(** X11: on every host [shutdownDevice] returns, and in its log the
    status reads are as many as the sleeps, each sleep is of one second,
    and there are at most 60 of them: the call never sleeps more than
    [POLL_TIMEOUT] seconds. *)
Theorem shutdown_poll_budget (host : Host) (index : Z) (is_userpf : bool) :
  exists code t,
    shutdownDevice host index is_userpf = Some (code, t)
    /\ List.length (filter is_get t) = List.length (filter is_sleep t)
    /\ slept t = Z.of_nat (List.length (filter is_sleep t))
    /\ slept t <= POLL_TIMEOUT.
Proof.
  destruct (shutdownDevice_shape host index is_userpf) as [code [H|(n & Hn & H)]];
    rewrite H; eexists _, _; (split; [reflexivity|]).
  - split; [reflexivity|]. split; [reflexivity|]. unfold POLL_TIMEOUT. simpl. lia.
  - cbn [filter is_get is_sleep slept].
    rewrite poll_log_gets, poll_log_sleeps, poll_log_slept.
    split; [reflexivity|]. split; [reflexivity|]. unfold POLL_TIMEOUT. lia.
Qed.

(** ** The handler block by block *)

Lemma offline_not_online (t : list Event) :
  forallb offline_event t = true -> filter online_event t = [].
Proof.
  induction t as [|e t IH]; [reflexivity|].
  simpl. intros H. apply andb_true_iff in H as [He Ht].
  destruct e; try discriminate He; simpl; auto.
Qed.

Lemma online_no_put (t : list Event) :
  forallb online_event t = true -> filter is_put t = [].
Proof.
  induction t as [|e t IH]; [reflexivity|].
  simpl. intros H. apply andb_true_iff in H as [He Ht].
  destruct e; try discriminate He; simpl; auto.
Qed.

Lemma online_no_target (t : list Event) (e : Event) :
  forallb online_event t = true -> In e t -> device_target e = None.
Proof.
  intros H Hin. rewrite forallb_forall in H. specialize (H e Hin).
  destruct e; try discriminate H; reflexivity.
Qed.

Lemma poll_log_events (index : Z) (is_userpf : bool) (n : nat) (e : Event) :
  In e (poll_log index is_userpf n) ->
  e = EvSleep 1 \/ e = EvGet index is_userpf "shutdown".
Proof.
  induction n as [|n IH]; [intros []|].
  rewrite poll_log_S. intros [<-|[<-|H]]; auto.
Qed.

Section Blocks.

Variable host : Host.
(** * gofpdf: a shallow embedding of fpdf.go and the properties of its
      serializer, page state machine, text layout and resource codec.

    Go values are modelled as follows.
    - [int] is [Z]; counters (page and object numbers, scan indices) are
      bounded by the size of in-memory data and are used without wrap-around,
      sums of externally supplied numbers go through [int_wrap].
    - [float64] is the primitive binary64 float of Rocq, every operation
      rounded on its own.
    - [string], [[]byte] and [bytes.Buffer] contents are [string] (a sequence
      of 8-bit characters).
    - [map[string]T] is an association list in insertion order; the order in
      which [range] visits it is left to the environment.
    - a run-time panic is the [Panic] outcome of the [result] monad. *)

From Stdlib Require Import ZArith String Ascii List Lia Bool.
From Stdlib Require Import PrimFloat FloatOps SpecFloat.
Import ListNotations.
Open Scope string_scope.
Open Scope Z_scope.

Set Implicit Arguments.

(** ** Outcomes of Go code: a value or a run-time panic *)

Inductive result (A : Type) : Type :=
| Ok (a : A)
| Panic (msg : string).

Arguments Ok {A} a.
Arguments Panic {A} msg.

Definition bind {A B : Type} (r : result A) (k : A -> result B) : result B :=
  match r with
  | Ok a => k a
  | Panic m => Panic m
  end.

Notation "x <- c1 ;; c2" := (bind c1 (fun x => c2))
  (at level 61, c1 at next level, right associativity).
Notation "' pat <- c1 ;; c2" := (bind c1 (fun x => match x with pat => c2 end))
  (at level 61, pat pattern, c1 at next level, right associativity).

Definition isOk {A : Type} (r : result A) : bool :=
  match r with Ok _ => true | Panic _ => false end.

(** ** Integers *)

(** Two's-complement wrap-around of a 64-bit Go [int]. *)
Definition int_wrap (z : Z) : Z := (z + 2 ^ 63) mod 2 ^ 64 - 2 ^ 63.

Definition int_add (a b : Z) : Z := int_wrap (a + b).
Definition int_mul (a b : Z) : Z := int_wrap (a * b).

(** ** Strings *)

Definition len (s : string) : Z := Z.of_nat (String.length s).

Definition nl : string := String (ascii_of_nat 10) "".
Definition cr : string := String (ascii_of_nat 13) "".

(** [s[i]] on the bytes of a string. *)
Definition byteAt (s : string) (i : Z) : result ascii :=
  if (i <? 0) || (len s <=? i) then Panic "index out of range"
  else match String.get (Z.to_nat i) s with
       | Some c => Ok c
       | None => Panic "index out of range"
       end.

(** [s[j:i]]. *)
Definition slice (s : string) (j i : Z) : result string :=
  if (j <? 0) || (i <? j) || (len s <? i) then Panic "slice bounds out of range"
  else Ok (String.substring (Z.to_nat j) (Z.to_nat (i - j)) s).

(** [strings.Contains]. *)
Fixpoint contains (sub s : string) : bool :=
  if String.prefix sub s then true
  else match s with
       | EmptyString => false
       | String _ s' => contains sub s'
       end.

(** [strings.Replace(s, old, new, -1)] for a non-empty [old]: the matches are
    taken from left to right and do not overlap.  [skip] counts the bytes of
    the match being passed over. *)
Fixpoint replace_from (old new : string) (skip : nat) (s : string) : string :=
  match s with
  | EmptyString => EmptyString
  | String c s' =>
      match skip with
      | S k => replace_from old new k s'
      | O => if String.prefix old s
             then new ++ replace_from old new (String.length old - 1) s'
             else String c (replace_from old new 0 s')
      end
  end.

Definition replaceAll (s old new : string) : string := replace_from old new 0 s.

(** [strings.LastIndex(s, sub)] for a one-byte [sub]; -1 when absent. *)
Fixpoint lastIndex_from (c : ascii) (s : string) (pos : Z) (found : Z) : Z :=
  match s with
  | EmptyString => found
  | String d s' => lastIndex_from c s' (pos + 1) (if Ascii.eqb c d then pos else found)
  end.

Definition lastIndexByte (s : string) (c : ascii) : Z := lastIndex_from c s 0 (-1).

(** ** Decimal output of integers: the verbs [%d] and [%010d] *)

Definition digit (d : Z) : ascii := ascii_of_nat (48 + Z.to_nat d).

Fixpoint dec_digits (fuel : nat) (z : Z) (acc : string) : string :=
  match fuel with
  | O => acc
  | S fuel' =>
      let acc' := String (digit (z mod 10)) acc in
      if z <? 10 then acc' else dec_digits fuel' (z / 10) acc'
  end.

Definition dec_nonneg (z : Z) : string :=
  dec_digits (S (Z.to_nat (Z.log2 z))) z "".

Definition dec (z : Z) : string :=
  if z <? 0 then "-" ++ dec_nonneg (- z) else dec_nonneg z.

Fixpoint zeros (n : nat) : string :=
  match n with
  | O => ""
  | S n' => String "0" (zeros n')
  end.

(** [%0Nd]: the sign comes first, zeros fill up to the width. *)
Definition dec_pad (width : nat) (z : Z) : string :=
  if z <? 0
  then let d := dec_nonneg (- z) in "-" ++ zeros (width - 1 - String.length d) ++ d
  else let d := dec_nonneg z in zeros (width - String.length d) ++ d.

(** ** float64 *)

(** [float64(z)] for an integer [z], rounded to nearest even. *)
Definition float64_of_Z (z : Z) : float :=
  SF2Prim (binary_normalize prec emax z 0 false).

(** [int(x)]: truncation toward zero; the result for NaN, infinities and
    values outside the 64-bit range is the one amd64 produces. *)
Definition int_of_float (x : float) : Z :=
  match Prim2SF x with
  | S754_zero _ => 0
  | S754_finite s m e =>
      let a := if 0 <=? e then Z.pos m * 2 ^ e else Z.pos m / 2 ^ (- e) in
      let v := if s then - a else a in
      if (- 2 ^ 63 <=? v) && (v <? 2 ^ 63) then v else - 2 ^ 63
  | _ => - 2 ^ 63
  end.

Definition round_half_even (num den : Z) : Z :=
  let q := num / den in
  let r := num mod den in
  if (den <? 2 * r) || ((2 * r =? den) && Z.odd q) then q + 1 else q.

(** The digits of [q / 10^p] with [p] decimals. *)
Definition fmt_fixed (p : nat) (neg : bool) (q : Z) : string :=
  let scale := 10 ^ Z.of_nat p in
  (if neg then "-" else "") ++ dec_nonneg (q / scale) ++
  match p with
  | O => ""
  | _ => let d := dec_nonneg (q mod scale) in "." ++ zeros (p - String.length d) ++ d
  end.

(** The verb [%.pf]: the exact binary value rounded to [p] decimals, ties to
    even. *)
Definition fmtFloat (p : nat) (x : float) : string :=
  match Prim2SF x with
  | S754_nan => "NaN"
  | S754_infinity s => if s then "-Inf" else "+Inf"
  | S754_zero s => fmt_fixed p s 0
  | S754_finite s m e =>
      let num := Z.pos m * 10 ^ Z.of_nat p in
      fmt_fixed p s (if 0 <=? e then num * 2 ^ e else round_half_even num (2 ^ (- e)))
  end.

Definition f2 : float -> string := fmtFloat 2.
Definition f3 : float -> string := fmtFloat 3.

(** Go comparisons on float64. *)
Definition fgt (a b : float) : bool := PrimFloat.ltb b a.
Definition flt (a b : float) : bool := PrimFloat.ltb a b.
Definition fge (a b : float) : bool := PrimFloat.leb b a.
Definition feq (a b : float) : bool := PrimFloat.eqb a b.
Definition fne (a b : float) : bool := negb (PrimFloat.eqb a b).

(** ** The records of the package *)

Module sizeType.
Record t : Type := mk { wd : float; ht : float }.
Definition zero : t := mk 0 0.
End sizeType.

Module fontBoxType.
Record t : Type := mk { Xmin : Z; Ymin : Z; Xmax : Z; Ymax : Z }.
Definition zero : t := mk 0 0 0 0.
End fontBoxType.

Module fontDescType.
Record t : Type := mk {
  Ascent : Z; Descent : Z; CapHeight : Z; Flags : Z;
  FontBBox : fontBoxType.t;
  ItalicAngle : Z; StemV : Z; MissingWidth : Z }.
Definition zero : t := mk 0 0 0 0 fontBoxType.zero 0 0 0.
End fontDescType.

(** The font definition read from a JSON file.  [Cw] is the 256-entry width
    array; entries beyond the end of the list are zero. *)
Module fontDefType.
Record t : Type := mk {
  Tp : string; Name : string; Desc : fontDescType.t;
  Up : Z; Ut : Z; Cw : list Z;
  Enc : string; Diff : string; File : string;
  Size1 : Z; Size2 : Z; OriginalSize : Z;
  I : Z; N : Z; DiffN : Z }.
Definition zero : t := mk "" "" fontDescType.zero 0 0 [] "" "" "" 0 0 0 0 0 0.
Definition set_I (v : Z) (d : t) : t :=
  mk (Tp d) (Name d) (Desc d) (Up d) (Ut d) (Cw d) (Enc d) (Diff d) (File d)
     (Size1 d) (Size2 d) (OriginalSize d) v (N d) (DiffN d).
Definition set_N (v : Z) (d : t) : t :=
  mk (Tp d) (Name d) (Desc d) (Up d) (Ut d) (Cw d) (Enc d) (Diff d) (File d)
     (Size1 d) (Size2 d) (OriginalSize d) (I d) v (DiffN d).
Definition set_DiffN (v : Z) (d : t) : t :=
  mk (Tp d) (Name d) (Desc d) (Up d) (Ut d) (Cw d) (Enc d) (Diff d) (File d)
     (Size1 d) (Size2 d) (OriginalSize d) (I d) (N d) v.
End fontDefType.
(** * Round-robin standings: [compute_standings] of pickleball_streamlit_app.py

    A shallow embedding of the standings computation and the properties
    of it that the specification states.

    Modelling choices, all read off the source:
    - scores are Python integers, unbounded: [Z] (the rows that
      [iterrows] yields mix strings and numbers, so their cells are plain
      Python objects) and the tallies add up exactly; the frame built
      at the end stores a column of them as 64-bit integers when they all
      fit, and line 25 subtracts in that width;
    - [data] is a Python dict keyed by team name.  A dict keeps its keys
      in insertion order and holds each key once, and the order is later
      the row order of the DataFrame, so it is an association list whose
      keys are pairwise distinct;
    - every inner dict [{'Pld': 0, 'W': 0, ...}] is created afresh by the
      comprehension (no two teams share one) and always has the same six
      keys: a record [Tally];
    - a failing lookup raises; exceptions are the [Raise] results of an
      error monad, and the loop threads the dict through it. *)

From Stdlib Require Import List ZArith String Bool Lia Permutation Sorted.
Import ListNotations.
Open Scope string_scope.
Open Scope list_scope.
Open Scope Z_scope.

··········

▶ _WHAT IS BEING ASKED_:
Search the records above for the string "found" and copy each line that holds it.

▶ _SOLVED EXERCISE_:
Fixpoint lastIndex_from (c : ascii) (s : string) (pos : Z) (found : Z) : Z :=
  | EmptyString => found
  | String d s' => lastIndex_from c s' (pos + 1) (if Ascii.eqb c d then pos else found)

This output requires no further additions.